- Stored data entries:
↓↓↓

Lemma valid_name_inv s :
  valid_name s = true ->
  s <> EmptyString /\ s <> "." /\ s <> ".." /\ Str.mem "/" s = false.
Proof.
  unfold valid_name. rewrite !andb_true_iff, !negb_true_iff.
  intros [[[H1 H2] H3] H4]. repeat split; try assumption;
    intros ->; discriminate.
Qed.

(** Joining a valid name appends one component. *)
Lemma join_name dir name :
  valid_name name = true ->
  Path.components (Path.join dir name) = (Path.components dir ++ [name])%list.
Proof.
  intros H. apply valid_name_inv in H as (H1 & H2 & H3 & H4).
  rewrite components_join, (split_no_slash _ H4). simpl.
  destruct (step_cases (Path.components dir) name)
    as [[-> _]|[[[E|E] _]|[E _]]]; congruence.
Qed.

Lemma walk_dir baseDir es dir :
  walk baseDir (Fs.Dir es) dir
  = flat_map
      (fun e =>
         match snd e with
         | Fs.Dir _ => walk baseDir (snd e) (Path.join dir (fst e))
         | Fs.File content =>
             if negb (Str.endsWith (fst e) ".meta") then
               [mkEntry
                  (Str.replace_backslashes
                     (Path.relative baseDir (Path.join dir (fst e))))
                  (String.length content)]
             else []
         end) es.
Proof.
  cbn [walk]. induction es as [|[name child] r IH]; [reflexivity|].
  cbn [flat_map fst snd]. rewrite <- IH. reflexivity.
Qed.

Lemma relative_components baseDir p q :
  Path.components p = Path.components q ->
  Path.relative baseDir p = Path.relative baseDir q.
Proof. unfold Path.relative. intros ->. reflexivity. Qed.

(** The files of a directory have a path of at least one name. *)
Lemma files_of_dir_nonempty es f : In f (files_of (Fs.Dir es)) -> fst f <> [].
Proof.
  cbn [files_of]. rewrite in_flat_map. intros (e & _ & H).
  apply in_map_iff in H as (g & <- & _). discriminate.
Qed.

Lemma filter_ext_in' {A} (f g : A -> bool) l :
  (forall x, In x l -> f x = g x) -> filter f l = filter g l.
Proof.
  induction l as [|x l IH]; intros H; [reflexivity|]. simpl.
  rewrite (H x) by (left; reflexivity). rewrite IH; [reflexivity|].
  intros y Hy. apply H. right. exact Hy.
Qed.
(** * News-event volatility analysis

    A shallow embedding of [news_volatility_analysis.py]: the per-event
    window location and volatility computation
    ([calculate_event_volatility]), the batch loop ([analyze_all_events]),
    the charts ([create_visualizations]), the summary stage
    ([print_summary_stats]) and the [__main__] block, together with the
    pandas and numpy operations they call, and of the two repair scripts
    [fix.py] and [fix_complete.py].

    Numbers.  A Python or numpy float is an IEEE 754 binary64 value, embedded
    as Rocq's primitive [float]: every float operation of the script is the
    correctly rounded operation of the machine, with its infinities, its
    NaN and its signed zeros.  Python integers are [Z].  The anchor that
    [searchsorted] returns is a numpy [int64], and adding the window length
    to it wraps around as the machine does.  Timestamps are [Z] (a position
    on the time line); strings are [string].

    Library versions.  Where pandas changed behaviour between its versions
    the development takes the version as a parameter:
    [Series.pct_change] pads missing closes before it divides in pandas up
    to 2.x and does not in pandas 3 ([fill_method_pad]).  The sums are
    numpy's pairwise summation; the statistics are those of pandas' [nanops]
    without the optional bottleneck package; the group mean is the
    compensated sum of pandas' [group_mean].  A window length outside the
    [int64] range, which numpy refuses or promotes depending on its version,
    is outside the model.

    Effects.  An exception is a [Raise] in the [result] monad.  The price
    frame is passed by reference in the script and assigned to, so
    [calculate_event_volatility] and the loops return the frame they leave
    behind next to their result.  [pd.to_datetime] and the price provider
    are parameters of the development.  The repair scripts act on a file
    system, a map from names to contents; text mode is that of a platform
    whose line separator is the line feed. *)

From Stdlib Require Import String Ascii.
From Stdlib Require Import Floats ZArith List Bool Arith.
From Stdlib Require Import Lia Sorted Permutation.
From Stdlib Require Uint63.
Import ListNotations.

(* ================================================================== *)
(** * Python values *)
(* ================================================================== *)

(** ** Exceptions and results *)

Inductive exn : Type :=
| KeyError (key : string)
| ValueError
| ZeroDivisionError.

Inductive result (A : Type) : Type :=
| Ok (a : A)
| Raise (e : exn).

Arguments Ok {A} a.
Arguments Raise {A} e.

Definition bind {A B : Type} (m : result A) (k : A -> result B) : result B :=
  match m with
  | Ok a => k a
  | Raise e => Raise e
  end.

Notation "x <- m ;; k" := (bind m (fun x => k))
  (at level 61, m at next level, right associativity).


(** ** Floats

    [float] is binary64.  The operations below are numpy's on [float64]
    and Python's on [float]: both are the IEEE operations, and none of
    them raises, except Python's division by zero. *)

(** [pd.isna] / [np.isnan] on a scalar: [x != x]. *)
Definition isna (v : float) : bool := PrimFloat.is_nan v.

Definition notna (v : float) : bool := negb (isna v).

Definition fadd (a b : float) : float := PrimFloat.add a b.
Definition fsub (a b : float) : float := PrimFloat.sub a b.
Definition fmul (a b : float) : float := PrimFloat.mul a b.

(** numpy's true division: a zero divisor gives an infinity (or NaN for
    0/0), never an exception. *)
Definition fdiv (a b : float) : float := PrimFloat.div a b.

Definition fsqrt (a : float) : float := PrimFloat.sqrt a.

(** IEEE comparisons: anything compared with NaN is false, and the two
    zeros are equal. *)
Definition fltb (a b : float) : bool := PrimFloat.ltb a b.
Definition fgtb (a b : float) : bool := fltb b a.
Definition fleb (a b : float) : bool := PrimFloat.leb a b.
Definition fgeb (a b : float) : bool := fleb b a.
Definition feqb (a b : float) : bool := PrimFloat.eqb a b.

(** The float of an integer whose magnitude is below [2^63]; it is exact
    below [2^53], as for every count and length of a frame in memory. *)
Definition float_of_Z (n : Z) : float :=
  if (n <? 0)%Z then PrimFloat.opp (PrimFloat.of_uint63 (Uint63.of_Z (- n)))
  else PrimFloat.of_uint63 (Uint63.of_Z n).

Definition float_of_nat (n : nat) : float := float_of_Z (Z.of_nat n).

(** Python's [/] on two Python floats raises on a zero divisor. *)
Definition py_truediv (a b : float) : result float :=
  if feqb b 0 then Raise ZeroDivisionError else Ok (fdiv a b).

(** Python's [/] on two ints: the correctly rounded quotient, which for
    operands below [2^53] is the float quotient of their floats. *)
Definition py_int_truediv (a b : Z) : result float :=
  if Z.eqb b 0 then Raise ZeroDivisionError
  else Ok (fdiv (float_of_Z a) (float_of_Z b)).

(** A float that is a zero or NaN: what the arithmetic makes of zeros. *)
Definition zero_or_nan (v : float) : Prop :=
  match Prim2SF v with
  | S754_zero _ | S754_nan => True
  | _ => False
  end.

(** ** numpy's [int64]

    [np.int64 + int] and [np.int64 - int] for a Python int in the [int64]
    range: the sum in two's complement, wrapping around on overflow. *)

Definition wrap_int64 (z : Z) : Z := ((z + 2 ^ 63) mod 2 ^ 64 - 2 ^ 63)%Z.

Definition int64_add (a b : Z) : Z := wrap_int64 (a + b).

Definition int64_sub (a b : Z) : Z := wrap_int64 (a - b).

Definition int64_max : Z := (2 ^ 63 - 1)%Z.

(** ** Slices

    [s[start:stop]] on a sequence of length [len]: a negative bound counts
    from the end, and both bounds are clipped to [0, len]. *)

Definition slice_bound (len i : Z) : Z :=
  if (i <? 0)%Z then Z.max (i + len) 0 else Z.min i len.

Definition slice_range (len start stop : Z) : nat * nat :=
  (Z.to_nat (slice_bound len start), Z.to_nat (slice_bound len stop)).

(** The positions [lo <= i < hi] of a half-open range. *)
Definition in_range (r : nat * nat) (i : nat) : Prop :=
  (fst r <= i < snd r)%nat.


(* ================================================================== *)
(** * pandas and numpy operations used by the script *)
(* ================================================================== *)

(** [Series.iloc[start:stop]]. *)
Definition iloc {A : Type} (s : list A) (start stop : Z) : list A :=
  let '(lo, hi) := slice_range (Z.of_nat (length s)) start stop in
  firstn (hi - lo) (skipn lo s).

(** [Series.shift(1)]: every value moves one place down, the first place
    is filled with NaN and the last value drops out. *)
Definition shift1 (s : list float) : list float :=
  firstn (length s) (nan :: s).

Fixpoint zip_with {A B C : Type} (f : A -> B -> C) (l1 : list A) (l2 : list B)
  : list C :=
  match l1, l2 with
  | a :: t1, b :: t2 => f a b :: zip_with f t1 t2
  | _, _ => []
  end.

(** [Series.ffill()]: a missing value takes the last value before it that
    is not missing; missing values at the start stay. *)
Fixpoint ffill_from (last : float) (l : list float) : list float :=
  match l with
  | [] => []
  | x :: t =>
      if isna x then last :: ffill_from last t else x :: ffill_from x t
  end.

Definition ffill (l : list float) : list float := ffill_from nan l.

(** [Series.pct_change()]: [data / data.shift(1) - 1], where [data] is
    the series itself, or the series padded ([fill_method='pad'], the
    default of pandas up to 2.x) when [pad] is set. *)
Definition pct_change (pad : bool) (close : list float) : list float :=
  let data := if pad then ffill close else close in
  zip_with (fun a b => fsub (fdiv a b) 1) data (shift1 data).

(** *** numpy's sum

    [np.add.reduce] on a contiguous [float64] array: the identity [-0.0]
    plus the pairwise sum of the values.  Fewer than 8 values are added
    from left to right; up to 128 values are added in 8 lanes,
    [r[j] += a[i + j]], which are then combined as a tree and followed by
    the values left over; more values are split in two halves. *)

Definition sum_from (res : float) (a : list float) : float :=
  fold_left fadd a res.

(** The lanes after the groups of 8 of [rest] that are complete, and the
    values left over. *)
Fixpoint lanes (fuel : nat) (r rest : list float) : list float * list float :=
  match fuel with
  | O => (r, rest)
  | S fuel' =>
      if (8 <=? length rest)%nat
      then lanes fuel' (zip_with fadd r (firstn 8 rest)) (skipn 8 rest)
      else (r, rest)
  end.

Definition block_sum (a : list float) : float :=
  let '(r, rest) := lanes (length a) (firstn 8 a) (skipn 8 a) in
  match r with
  | [r0; r1; r2; r3; r4; r5; r6; r7] =>
      sum_from
        (fadd (fadd (fadd r0 r1) (fadd r2 r3))
              (fadd (fadd r4 r5) (fadd r6 r7)))
        rest
  | _ => nan
  end.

↑↑↑

- DIRECTIONS:
Return, unchanged, the run of lines above that opens with the line containing "[np.int64 + int]" and closes with the line containing "(fst r <= i < snd r)%nat.". Include both.

- FINAL ANSWER:
    [np.int64 + int] and [np.int64 - int] for a Python int in the [int64]
    range: the sum in two's complement, wrapping around on overflow. *)

Definition wrap_int64 (z : Z) : Z := ((z + 2 ^ 63) mod 2 ^ 64 - 2 ^ 63)%Z.

Definition int64_add (a b : Z) : Z := wrap_int64 (a + b).

Definition int64_sub (a b : Z) : Z := wrap_int64 (a - b).

Definition int64_max : Z := (2 ^ 63 - 1)%Z.

(** ** Slices

    [s[start:stop]] on a sequence of length [len]: a negative bound counts
    from the end, and both bounds are clipped to [0, len]. *)

Definition slice_bound (len i : Z) : Z :=
  if (i <? 0)%Z then Z.max (i + len) 0 else Z.min i len.

Definition slice_range (len start stop : Z) : nat * nat :=
  (Z.to_nat (slice_bound len start), Z.to_nat (slice_bound len stop)).

(** The positions [lo <= i < hi] of a half-open range. *)
Definition in_range (r : nat * nat) (i : nat) : Prop :=
  (fst r <= i < snd r)%nat.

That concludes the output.